Keywords: TFAP2E, hypermethylation, epigenetic drugs, nanoparticles, drug delivery
INTRODUCTION
Gastric cancer (GC) ranks 4th in incidence among malignancies, but constitutes the 3rd deadliest cancer worldwide [1]. Most GC patients are asymptomatic in the early stage, and present with advanced disease by the time of diagnosis [2]. Advanced GC is often treated with chemotherapeutics, with 5-FU included in standard regimens. Unfortunately, individuals with GC respond differently to 5-FU therapy, whose effectiveness is hampered by intrinsic and acquired resistance. Accordingly, new efficient drug combinations are constantly explored.

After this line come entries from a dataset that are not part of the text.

(* ===== verification/Types.v ===== *)
(** * The C types of the processor's fields (src/cpu.h)

    The model keeps the fields of the pipeline registers as unbounded integers. This file
    gives each field the type its struct declares, bit-fields included, and shows that a
    clock tick never stores a value outside it: no assignment of src/sim.c truncates, and
    the model loses nothing by not writing the conversions. *)

From S2P Require Import Prelude Mips32 Tools Cpu Exception Io Bus Mem MemProps Decode Execute.
From S2P Require Import Memstage Writeback.
From S2P Require Import Forward Fetch Sim Wellformed Machine Isa Refine Program.

#[local] Set Default Proof Using "Type*".

(** ** The declarations *)

(** [UInt n]: an unsigned integer of [n] bits ([uint32_t], [uint8_t], a bit-field);
    [SInt n]: a signed one. *)
Inductive ctype := UInt (n : Z) | SInt (n : Z).

Definition in_type (f : ctype * Z) : Prop :=
  match f.1 with
  | UInt n => 0 <= f.2 < 2 ^ n
  | SInt n => - 2 ^ (n - 1) <= f.2 < 2 ^ (n - 1)
  end.

Definition if_id_fields (f : if_id_t) : list (ctype * Z) := [
  (UInt 32, ifid_inst f); (UInt 32, ifid_next_pc f); (UInt 32, ifid_BadVAddr f)].

Definition id_ex_fields (d : id_ex_t) : list (ctype * Z) := [
  (UInt 2, idex_c_alu_op d); (UInt 5, idex_shamt d); (UInt 6, idex_funct d);
  (UInt 32, idex_next_pc d); (UInt 32, idex_rs_value d); (UInt 32, idex_rt_value d);
  (UInt 32, idex_jump_addr d); (UInt 32, idex_branch_addr d);
  (SInt 32, idex_sign_ext_imm d); (UInt 8, idex_rs d); (UInt 8, idex_rt d); (UInt 8, idex_rd d);
  (UInt 32, idex_inst d); (UInt 32, idex_BadVAddr d)].

Definition ex_mem_fields (x : ex_mem_t) : list (ctype * Z) := [
  (UInt 32, exmem_eff_addr x); (UInt 32, exmem_alu_res x); (UInt 32, exmem_rt_value x);
  (UInt 8, exmem_reg_dst x); (UInt 32, exmem_next_pc x); (UInt 32, exmem_inst x);
  (UInt 32, exmem_BadVAddr x)].

Definition mem_wb_fields (w : mem_wb_t) : list (ctype * Z) := [
  (UInt 32, memwb_alu_res w); (UInt 32, memwb_read_data w); (UInt 8, memwb_reg_dst w);
  (UInt 32, memwb_next_pc w); (UInt 32, memwb_inst w); (UInt 32, memwb_BadVAddr w)].

Definition core_fields (c : core_t) : list (ctype * Z) :=
  map (pair (UInt 32)) (regs c) ++ map (pair (UInt 32)) (cp0 c) ++
  if_id_fields (if_id c) ++ id_ex_fields (id_ex c) ++ ex_mem_fields (ex_mem c) ++
  mem_wb_fields (mem_wb c).

(** Every field of the core, the register arrays included, holds a value of its type. *)
Definition core_typed (c : core_t) : Prop :=
  length (regs c) = Z.to_nat NUM_REGISTERS ∧ length (cp0 c) = Z.to_nat (CP0_NUM_REGS + 1) ∧
  Forall in_type (core_fields c).

(** ** The fields narrower than [core_ok] says *)

Record id_ex_narrow (d : id_ex_t) : Prop := {
  narrow_alu_op : 0 <= idex_c_alu_op d < 4;
  narrow_funct : 0 <= idex_funct d < 64;
  narrow_branch_addr : u32 (idex_branch_addr d);
  narrow_rs : u8 (idex_rs d);
  narrow_rt : u8 (idex_rt d);
  narrow_rd : u8 (idex_rd d) }.

Record narrow (c : core_t) : Prop := {
  narrow_id_ex : id_ex_narrow (id_ex c);
  narrow_eff_addr : u32 (exmem_eff_addr (ex_mem c));
  narrow_ex_dst : u8 (exmem_reg_dst (ex_mem c));
  narrow_wb_dst : u8 (memwb_reg_dst (mem_wb c)) }.

Lemma core_typed_narrow c : core_typed c → narrow c.
Proof.
  intros (_ & _ & Hf). unfold core_fields in Hf. rewrite !Forall_app in Hf.
  destruct Hf as (_ & _ & _ & Hd & Hx & Hw). repeat apply Forall_cons in Hd as [? Hd].
  repeat apply Forall_cons in Hx as [? Hx]. repeat apply Forall_cons in Hw as [? Hw].
  unfold in_type in *. cbn [fst snd] in *. split; [split|..]; assumption.
Qed.

Lemma narrow_core_typed c : core_ok c → narrow c → core_typed c.
Proof.
  intros [[Hl Hl' Hr Hp _] [] [] [] []] [[] ? ? ?]. split; [done|]. split; [done|].
  unfold core_fields. rewrite !Forall_app. split_and!.
  - by apply Forall_map.
  - by apply Forall_map.
  - repeat constructor; cbn [fst snd in_type]; unfold u32 in *; lia.
  - repeat constructor; cbn [fst snd in_type]; unfold u32, u8 in *; lia.
  - repeat constructor; cbn [fst snd in_type]; unfold u32, u8 in *; lia.
  - repeat constructor; cbn [fst snd in_type]; unfold u32, u8 in *; lia.
Qed.

(** ** Every stage keeps them *)

(** The latches of two cores agree on what [narrow] reads. *)
Lemma narrow_same c c' :
  id_ex c' = id_ex c → ex_mem c' = ex_mem c → mem_wb c' = mem_wb c → narrow c → narrow c'.
Proof. intros Hd Hx Hw []. split; by rewrite ?Hd, ?Hx, ?Hw. Qed.

Lemma narrow_zero c :
  id_ex c = zero_id_ex → ex_mem c = zero_ex_mem → mem_wb c = zero_mem_wb → narrow c.
Proof.
  intros Hd Hx Hw. split; rewrite ?Hd, ?Hx, ?Hw; [split|..]; cbn; unfold u32, u8; lia.
Qed.

Lemma handle_exception_latches c :
  id_ex (handle_exception c) = zero_id_ex ∧ ex_mem (handle_exception c) = zero_ex_mem ∧
  mem_wb (handle_exception c) = zero_mem_wb.
Proof. unfold handle_exception. cbv zeta. by case_decide; case_match. Qed.

Lemma interpret_wb_narrow c g c' g' : interpret_wb c g = Ret (c', g') → narrow c → narrow c'.
Proof.
  intros Hi Hn. revert Hi. unfold interpret_wb. case_match.
  { intros [= <- <-]. by apply narrow_zero. }
  case_decide.
  { case_match; intros [= <- <-]; [done|]. destruct (handle_exception_latches c) as (? & ? & ?).
    by apply narrow_zero. }
  intros (c1 & Hw & [= <- <-])%bind_Ret_inv. revert Hw. unfold wb_write.
  case_match; [|by intros [= <-]].
  case_match; intros (l & _ & [= <-])%bind_Ret_inv; by apply (narrow_same c).
Qed.

Section Stages.
Context {M : Type} {ok : M → Prop} `{BusSpec M ok}.
Implicit Types (c : core_t) (m : M) (w : mem_wb_t) (x : ex_mem_t).

(** The memory stage copies the destination; the accesses write other fields. *)
Lemma mem_read_switch_dst c m w x w' :
  mem_read_switch c m w x = Ret w' → memwb_reg_dst w' = memwb_reg_dst w.
Proof.
  unfold mem_read_switch, mem_load, mem_lwl, mem_lwr. cbv zeta.
  repeat case_match; try (by intros [= <-]); intros ([e v] & _ & Hr)%bind_Ret_inv;
    first [by injection Hr as <- | apply bind_Ret_inv in Hr as (? & _ & Hr); by injection Hr as <-].
Qed.

Lemma mem_write_switch_dst c m w x w' m' :
  mem_write_switch c m w x = Ret (w', m') → memwb_reg_dst w' = memwb_reg_dst w.
Proof.
  unfold mem_write_switch, mem_swl, mem_swr, mem_store. cbv zeta.
  repeat case_match; try (by intros [= <- _]); intros ([e v] & _ & Hr)%bind_Ret_inv;
    first [by injection Hr as <- _ | apply bind_Ret_inv in Hr as ([? ?] & _ & Hr); by injection Hr as <- _].
Qed.

Lemma interpret_mem_narrow c m c' m' : interpret_mem c m = Ret (c', m') → narrow c → narrow c'.
Proof.
  intros Hi [Hd He Hx Hw].
  assert (∀ w, memwb_reg_dst w = exmem_reg_dst (ex_mem c) → narrow (c <| mem_wb := w |>)) as Hset.
  { intros w Hdst. split; cbn; [done..|]. by rewrite Hdst. }
  revert Hi. unfold interpret_mem. cbv zeta. case_decide.
  { intros [= <- <-]. by apply Hset. }
  case_match; [|case_match].
  - intros (w' & Hr & [= <- <-])%bind_Ret_inv. apply Hset. by rewrite (mem_read_switch_dst _ _ _ _ _ Hr).
  - intros ([w' m1] & Hr & [= <- <-])%bind_Ret_inv. apply Hset.
    by rewrite (mem_write_switch_dst _ _ _ _ _ _ Hr).
  - intros [= <- <-]. by apply Hset.
Qed.
End Stages.

Section FrontStages.
Implicit Types (c : core_t) (d : id_ex_t) (x : ex_mem_t).

(** The ALU writes the result and the exception only. *)
Definition alu_fields x x' : Prop :=
  exmem_eff_addr x' = exmem_eff_addr x ∧ exmem_reg_dst x' = exmem_reg_dst x.

Lemma alu_r_type_fields d a b x : alu_fields x (alu_r_type d a b x).
Proof. unfold alu_r_type. cbv zeta. repeat case_match; done. Qed.

Lemma alu_i_type_fields d a b x : alu_fields x (alu_i_type d a b x).
Proof. unfold alu_i_type. cbv zeta. repeat case_match; done. Qed.

Lemma interpret_ex_alu_narrow c : narrow c → narrow (interpret_ex_alu c).
Proof.
  intros [Hd He Hx Hw].
  assert (∀ x, alu_fields (ex_mem c) x → narrow (c <| ex_mem := x |>)) as Hset.
  { intros x [Hf Hr]. split; cbn; [done|by rewrite Hf|by rewrite Hr|done]. }
  unfold interpret_ex_alu. cbv zeta. case_match; [|case_match].
  - apply Hset. by case_match.
  - by split.
  - apply Hset. case_match; [|by case_match; [apply alu_r_type_fields|]].
    case_match; [|apply alu_i_type_fields].
    destruct (alu_r_type_fields (id_ex c) (idex_rs_value (id_ex c)) (alu_b (id_ex c)) (ex_mem c)) as [E1 E2].
    destruct (alu_i_type_fields (id_ex c) (idex_rs_value (id_ex c)) (alu_b (id_ex c))
      (alu_r_type (id_ex c) (idex_rs_value (id_ex c)) (alu_b (id_ex c)) (ex_mem c))) as [E3 E4].
    split; congruence.
Qed.

Lemma ex_jump_narrow c : narrow c → narrow (ex_jump c).
Proof.
  intros Hn. unfold ex_jump. cbv zeta. case_match; [|done]. case_match; [|by apply (narrow_same c)].
  destruct Hn as [[] He Hx Hw]. by split; [split|..].
Qed.

Lemma ex_branches_narrow c : narrow c → narrow (ex_bne (ex_beq (ex_jump c))).
Proof.
  intros Hn%ex_jump_narrow. revert Hn. generalize (ex_jump c). clear c. intros c Hn.
  unfold ex_bne, ex_beq. cbv zeta. repeat case_match; by apply (narrow_same c).
Qed.

Lemma interpret_ex_narrow c : narrow c → narrow (interpret_ex c).
Proof.
  intros Hn. unfold interpret_ex. cbv zeta.
  set (c0 := c <| ex_mem := ex_latch (id_ex c) (ex_mem c) |>).
  assert (narrow c0) as H0 by by destruct Hn.
  case_decide; [by destruct Hn|]. apply ex_branches_narrow in H0. revert H0.
  generalize (ex_bne (ex_beq (ex_jump c0))). intros c1 H1. apply interpret_ex_alu_narrow.
  destruct H1 as [[] He Hx Hw]. split; [by split|exact He|cbn; by case_match|exact Hw].
Qed.

Lemma u8_small z : 0 <= z <= 32 → u8 z.
Proof. unfold u8. lia. Qed.

Lemma control_switch_narrow c inst d : id_ex_narrow d → id_ex_narrow (control_switch c inst d).
Proof.
  intros []. pose proof (GET_RD_range inst). pose proof (GET_RT_range inst).
  unfold control_switch, control_cp0. cbv zeta.
  repeat case_match; split; cbn; try assumption; unfold FUNCT_ADD, REG_RA; try lia; apply u8_small; lia.
Qed.

Lemma interpret_id_narrow c : narrow c → narrow (interpret_id c).
Proof.
  intros [[] He Hx Hw]. set (inst := ifid_inst (if_id c)).
  pose proof (GET_RS_range inst). pose proof (GET_RT_range inst). pose proof (GET_RD_range inst).
  pose proof (GET_FUNCT_range inst).
  unfold interpret_id. cbv zeta. case_decide; (split; [|exact He|exact Hx|exact Hw]).
  - split; cbn; first [assumption | fold inst; lia | apply u8_small; fold inst; lia].
  - apply control_switch_narrow. split; cbn; first [assumption | lia | fold inst; lia | apply u8_small; fold inst; lia].
Qed.

Lemma forwarding_unit_narrow c : narrow c → narrow (forwarding_unit c).
Proof.
  intros Hn. unfold forwarding_unit. case_match; [done|]. unfold forward_A, forward_B.
  destruct Hn as [[] ? ? ?]. repeat case_match; simplify_eq; by split; [split|..].
Qed.
End FrontStages.

(** ** The tick *)

Section Clock.
Context {M : Type} {ok : M → Prop} `{BusSpec M ok}.
Implicit Types (c : core_t) (m : M).

Lemma interpret_if_narrow c m c' : interpret_if c m = Ret c' → narrow c → narrow c'.
Proof.
  unfold interpret_if. intros ([e i] & _ & Hr)%bind_Ret_inv. revert Hr. cbv zeta.
  case_match; intros [= <-]; by apply narrow_same.
Qed.

Lemma tick_core_narrow c m g c' m' g' :
  tick_core c m g = Ret (c', m', g') → narrow c → narrow c'.
Proof.
  unfold tick_core. intros ([c1 g1] & Hw & Ht)%bind_Ret_inv Hn.
  apply bind_Ret_inv in Ht as ([c2 m2] & Hm & Ht). apply bind_Ret_inv in Ht as (c3 & Hf & [= <- _ _]).
  eapply forwarding_unit_narrow, interpret_if_narrow; [exact Hf|].
  eapply interpret_id_narrow, interpret_ex_narrow, interpret_mem_narrow; [exact Hm|].
  by eapply interpret_wb_narrow.
Qed.

Lemma tick_cores_typed cs m g cs' m' g' :
  Forall core_ok cs → ok m → Forall core_typed cs → tick_cores cs m g = Ret (cs', m', g') →
  Forall core_typed cs'.
Proof.
  intros Hok. revert m g cs' m' g'. induction Hok as [|c cs Hc Hcs IH]; intros m g cs' m' g' Hm Ht.
  - by intros [= <- _ _].
  - apply Forall_cons in Ht as [Htc Hts]. cbn [tick_cores].
    intros ([[c1 m1] g1] & Hc1 & Hr)%bind_Ret_inv.
    apply bind_Ret_inv in Hr as ([[cs2 m2] g2] & Hcs2 & [= <- _ _]).
    pose proof (tick_core_yields (ok := ok) c m g Hc Hm) as Hy. rewrite Hc1 in Hy.
    destruct Hy as [Hok1 Hm1]. constructor; [|by eapply (IH m1 g1)].
    apply narrow_core_typed; [exact Hok1|]. by eapply tick_core_narrow, core_typed_narrow.
Qed.
End Clock.

(** C8: types are kept: on every machine that satisfies the invariant and holds in every
    register and every field of every pipeline register a value of the type the struct
    declares - words, eight-bit register numbers, the 2-, 5- and 6-bit fields, a signed
    immediate - a clock tick leaves only values of their types, so the integers of the
    model are the ones the C fields hold. *)
Theorem tick_keeps_types hw g hw' g' :
  hardware_ok hw → Forall core_typed (core (cpu hw)) → tick hw g = Ret (hw', g') →
  Forall core_typed (core (cpu hw')).
Proof.
  intros [Hc Hm] Ht Htick. unfold tick in Htick.
  apply bind_Ret_inv in Htick as ([[cs m] g1] & Hcs & [= <- _]). cbn [core cpu update].
  by eapply (tick_cores_typed (ok := mmu_ok)).
Qed.

Lemma program_hardware_typed :
  hardware_ok (program_hardware exit_program) ∧
  Forall core_typed (core (cpu (program_hardware exit_program))).
Proof.
  change (program_hardware exit_program) with (Hardware (Cpu [exit_machine] 1) exit_memory).
  split; [split|]; cbn [core cpu mmu].
  - constructor; [exact exit_machine_ok|constructor].
  - exact exit_memory_ok.
  - constructor; [|constructor]. apply narrow_core_typed; [exact exit_machine_ok|].
    by apply narrow_zero.
Qed.

Lemma tick_keeps_types_witness :
  ∃ hw' g', tick (program_hardware exit_program) false = Ret (hw', g') ∧
    Forall core_typed (core (cpu hw')).
Proof.
  assert (∃ hw' g', tick (program_hardware exit_program) false = Ret (hw', g'))
    as (hw' & g' & Ht) by (vm_compute; do 2 eexists; reflexivity).
  exists hw', g'. split; [exact Ht|]. destruct program_hardware_typed as [Hok Hty].
  exact (tick_keeps_types (program_hardware exit_program) false hw' g' Hok Hty Ht).
Defined.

Abnormal gene methylation, an epigenetic modification, regulates the expression of several genes, changing patient sensitivity to chemotherapeutics. For instance, hypermethylation of the transcription factor AP-2 epsilon (TFAP2E) affects the therapeutic efficacy of 5-FU based chemotherapy in colorectal cancer [3] and GC [4]. The hypermethylation decreases TFAP2E expression and consequently increases expression of its downstream target dickkopf homolog 4 protein (DKK4), which is related to 5-FU resistance [3, 4]. 5-Aza-2′-deoxycytidine (DAC) increases TFAP2E levels in malignancies via DNA demethylation, increasing sensitivity towards 5-FU [3, 4]. DAC is currently used for myelodysplastic syndrome (MDS) and acute myeloid leukemia (AML) [5]. It is also efficacious in solid tumors, including lung cancer, esophageal cancer, and pleural mesothelioma [6]. However, the efficacy of DAC is limited due to its instability, with a 10–35 minute half-life in vivo [7].
The properties of nanoparticles (NPs) could help deliver drugs to target sites through enhanced permeability and retention (EPR) [8]. Thus, NPs could effectively deliver anticancer agents. Many reports have confirmed the superiority of NPs, e.g. the enhanced efficacy of docetaxel-loaded nanoparticles [9] and decitabine-loaded nanogels [10]. Polyethylene glycol (PEG) and poly-ε-caprolactone (PCL), with biodegradability and biocompatibility, are FDA approved and currently applied in the biomedical field [11, 12]. In our previous work, a gelatinase based drug delivery system was designed. The cancer-specific gelatinase cleavable peptide was inserted between PEG and PCL to make it cleavable since gelatinases abound in most tumors [13]. NPs have been systematically assessed for their use in cancer therapy [9, 14, 15]. NPs with the gelatinase-cleavable peptide are more efficient compared with their counterparts without, showing improved intracellular uptake, increased accumulation in tumors, and long-term retention [9]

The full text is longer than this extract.